Failure of QAPI Oversight After Resident-to-Resident Sexual Abuse Incident
Penalty
Summary
The deficiency involves the facility’s failure to implement an effective Quality Assurance and Performance Improvement (QAPI) program in relation to a resident-to-resident sexual abuse incident. The facility’s QAPI plan and abuse policy required that cases of physical or sexual abuse be reviewed by the Quality Assurance and Assessment (QAA) Committee to ensure a thorough investigation, protection of residents, analysis of why the situation occurred, identification of contributing risk factors, and determination of whether systemic actions were needed. Despite these written policies, the QAPI Committee did not review the sexual abuse incident in a manner that verified a thorough investigation, did not classify the incident as abuse, and did not analyze why it occurred.
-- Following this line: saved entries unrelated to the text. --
Lemma log2_fuel (n : Z) : 0 <= n -> n < 2 ^ Z.of_nat (S (Z.to_nat (Z.log2 n))).
Proof.
  intros H. destruct (Z.eq_dec n 0) as [->|Hn]; [reflexivity|].
  rewrite Nat2Z.inj_succ, Z2Nat.id by apply Z.log2_nonneg.
  apply Z.log2_spec. lia.
Qed.

#[export] Hint Resolve div10_lt : timer.

(** ** Iterating a step that counts a measure down

    The countdown arguments of the development share one shape: a step [f]
    that, on the states of an invariant [P] that are not final, keeps [P] and
    takes exactly one off an integer measure [mu], where the final states are
    those of measure zero.  Then [f] reaches a final state after exactly
    [mu a] steps. *)

Section Iterate.
Context {A : Type} (f : A -> A) (P final : A -> Prop) (mu : A -> Z).
Hypothesis step_inv : forall a, P a -> ~ final a -> P (f a).
Hypothesis step_measure : forall a, P a -> ~ final a -> mu (f a) = mu a - 1.
Hypothesis measure_final : forall a, P a -> (final a <-> mu a = 0).
Hypothesis measure_nonneg : forall a, P a -> 0 <= mu a.

Lemma iter_measure (n : nat) (a : A) :
  P a -> Z.of_nat n <= mu a ->
  P (Nat.iter n f a) /\ mu (Nat.iter n f a) = mu a - Z.of_nat n.
Proof.
  intros Ha. induction n as [|n IH]; intros Hn; [split; [done|cbn; lia]|].
  destruct IH as [IH1 IH2]; [lia|].
  change (Nat.iter (S n) f a) with (f (Nat.iter n f a)).
  assert (~ final (Nat.iter n f a)) as Hnf by (rewrite measure_final by done; lia).
  split; [by apply step_inv|]. rewrite step_measure by done. lia.
Qed.

Lemma iter_reaches (a : A) : P a -> final (Nat.iter (Z.to_nat (mu a)) f a).
Proof.
  intros Ha. pose proof (measure_nonneg a Ha).
  destruct (iter_measure (Z.to_nat (mu a)) a Ha) as [H1 H2]; [lia|].
  apply measure_final; [done|lia].
Qed.

Lemma iter_not_before (n : nat) (a : A) :
  P a -> Z.of_nat n < mu a -> ~ final (Nat.iter n f a).
Proof.
  intros Ha Hn. destruct (iter_measure n a Ha) as [H1 H2]; [lia|].
  rewrite measure_final by done. lia.
Qed.

End Iterate.

Lemma iter_S {A : Type} (f : A -> A) (n : nat) (a : A) :
  Nat.iter (S n) f a = f (Nat.iter n f a).
Proof. done. Qed.

(** A property that a step preserves holds after any number of steps. *)
Lemma iter_invariant {A : Type} (f : A -> A) (P : A -> Prop) (n : nat) (a : A) :
  (forall x, P x -> P (f x)) -> P a -> P (Nat.iter n f a).
Proof. intros Hf Ha. induction n as [|n IH]; [done|]. rewrite iter_S. by apply Hf. Qed.

Lemma iter_fixed {A : Type} (f : A -> A) (n : nat) (a : A) :
  f a = a -> Nat.iter n f a = a.
Proof. intros Hf. induction n as [|n IH]; [done|]. by rewrite iter_S, IH. Qed.

Lemma iter_add {A : Type} (f : A -> A) (n m : nat) (a : A) :
  Nat.iter (n + m) f a = Nat.iter n f (Nat.iter m f a).
Proof.
  induction n as [|n IH]; [done|].
  by rewrite Nat.add_succ_l, !iter_S, IH.
Qed.

Lemma iter_succ_r {A : Type} (f : A -> A) (n : nat) (a : A) :
  Nat.iter (S n) f a = Nat.iter n f (f a).
Proof. replace (S n) with (n + 1)%nat by lia. by rewrite iter_add. Qed.

(** ** Options *)

Lemma from_option_id_zero (o : option Z) :
  o = None \/ o = Some 0 -> from_option id 0 o = 0.
Proof. by intros [-> | ->]. Qed.

(** ** Lists *)

(** Reading a list by index with a default, as the source reads arrays. *)
Lemma Forall_nth_default {A : Type} (P : A -> Prop) (l : list A) (d : A) (i : nat) :
  Forall P l -> P d -> P (nth i l d).
Proof.
  intros Hl Hd. revert i. induction Hl as [|x l Hx Hl IH]; intros [|i]; cbn; auto.
Qed.

(** ** Strings *)

Lemma append_nil_l (s : string) : "" +:+ s = s.
Proof. done. Qed.

Lemma append_cons (c : ascii) (s1 s2 : string) :
  String c s1 +:+ s2 = String c (s1 +:+ s2).
Proof. done. Qed.

Lemma append_nil_r (s : string) : (s +:+ "") = s.
Proof. induction s as [|c s IH]; [done|]. by rewrite append_cons, IH. Qed.

Lemma append_assoc (s1 s2 s3 : string) :
  (s1 +:+ s2) +:+ s3 = s1 +:+ (s2 +:+ s3).
Proof. induction s1 as [|c s1 IH]; [done|]. by rewrite !append_cons, IH. Qed.

Lemma length_append (s1 s2 : string) :
  String.length (s1 +:+ s2) = (String.length s1 + String.length s2)%nat.
Proof. induction s1 as [|c s1 IH]; [done|]. rewrite append_cons. cbn. by rewrite IH. Qed.

#[export] Hint Rewrite append_nil_l append_nil_r append_assoc append_cons : timer_rw.

(** [str_norm]: concatenations to the right and literals unfolded to their
    characters, by the rewrite rules of [timer_rw]. *)
Ltac str_norm := autorewrite with timer_rw.

(** [string_forall P s]: every character of [s] satisfies the test [P]. *)
Fixpoint string_forall (P : ascii -> bool) (s : string) : bool :=
  match s with
  | EmptyString => true
  | String c s' => P c && string_forall P s'
  end.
The report states that the incident involved a resident with a documented history of sexually inappropriate behavior toward staff and another resident who wandered without supervision. The facility failed to analyze contributing risk factors, including the presence of wandering, cognitively impaired residents on the same unit as a resident with known sexually inappropriate behaviors. The QAPI Committee did not identify or address the lack of supervision that allowed wandering residents to enter other residents’ rooms without supervision. The Administrator later stated that the incident was discussed in QAPI, including who was involved, what happened, and how the facility would do things differently, but acknowledged that not all aspects of the investigation were in the documentation. The Administrator reported that QAPI did not determine that systemic changes were needed, explaining that the mental capacity of both residents led the team to believe that separation of the residents was sufficient. The Administrator also indicated he did not recall reviewing the investigation before it was submitted to the State Agency and was unsure what could have been done to prevent the abuse. The facility did not provide documentation showing that the allegation of resident-on-resident abuse was reviewed to ensure the investigation identified contributing or causal factors to be corrected and prevent recurrence. These failures in QAPI oversight and follow-through allowed unsafe conditions to persist and placed residents at risk for serious harm, leading surveyors to cite Immediate Jeopardy at F867 for QAPI/QAA improvement activities.
Failure to Report Alleged Sexual Abuse to Law Enforcement
Penalty
Summary
The deficiency involves the facility’s failure to report an allegation of sexual abuse to local law enforcement as required by its own abuse policy. According to the facility’s written policy on Abuse, Neglect and Exploitation, revised 01/01/2024, sexual abuse is defined as non-consensual sexual contact of any type with a resident, and the policy requires reporting all alleged violations to the administrator, state agency, adult protective services, and other required agencies, including law enforcement when applicable, within specified timeframes. On 02/11/2025 at approximately 7:30 PM, a staff member observed one resident standing over another resident’s bed with the second resident’s hand down the first resident’s brief, and this was documented in the Online Incident Reporting System as an incident of sexual abuse. The Online Incident Reporting System entry for this event indicated that the incident type was “Abuse – Sexual” and that the incident was not reported to any law enforcement agency. During an interview on 01/18/2026 at 4:47 PM, the Social Service Director, who also served as the Abuse Coordinator, stated that law enforcement should be notified when abuse is alleged and acknowledged that law enforcement was not notified of the 02/11/2025 incident. The Social Service Director further stated that the facility’s abuse policy was not followed and expressed that the concern with not reporting the allegation to law enforcement was that vulnerable residents were at risk. This failure to report affected two of six residents sampled for abuse and was cited as a result of complaint investigation #471525.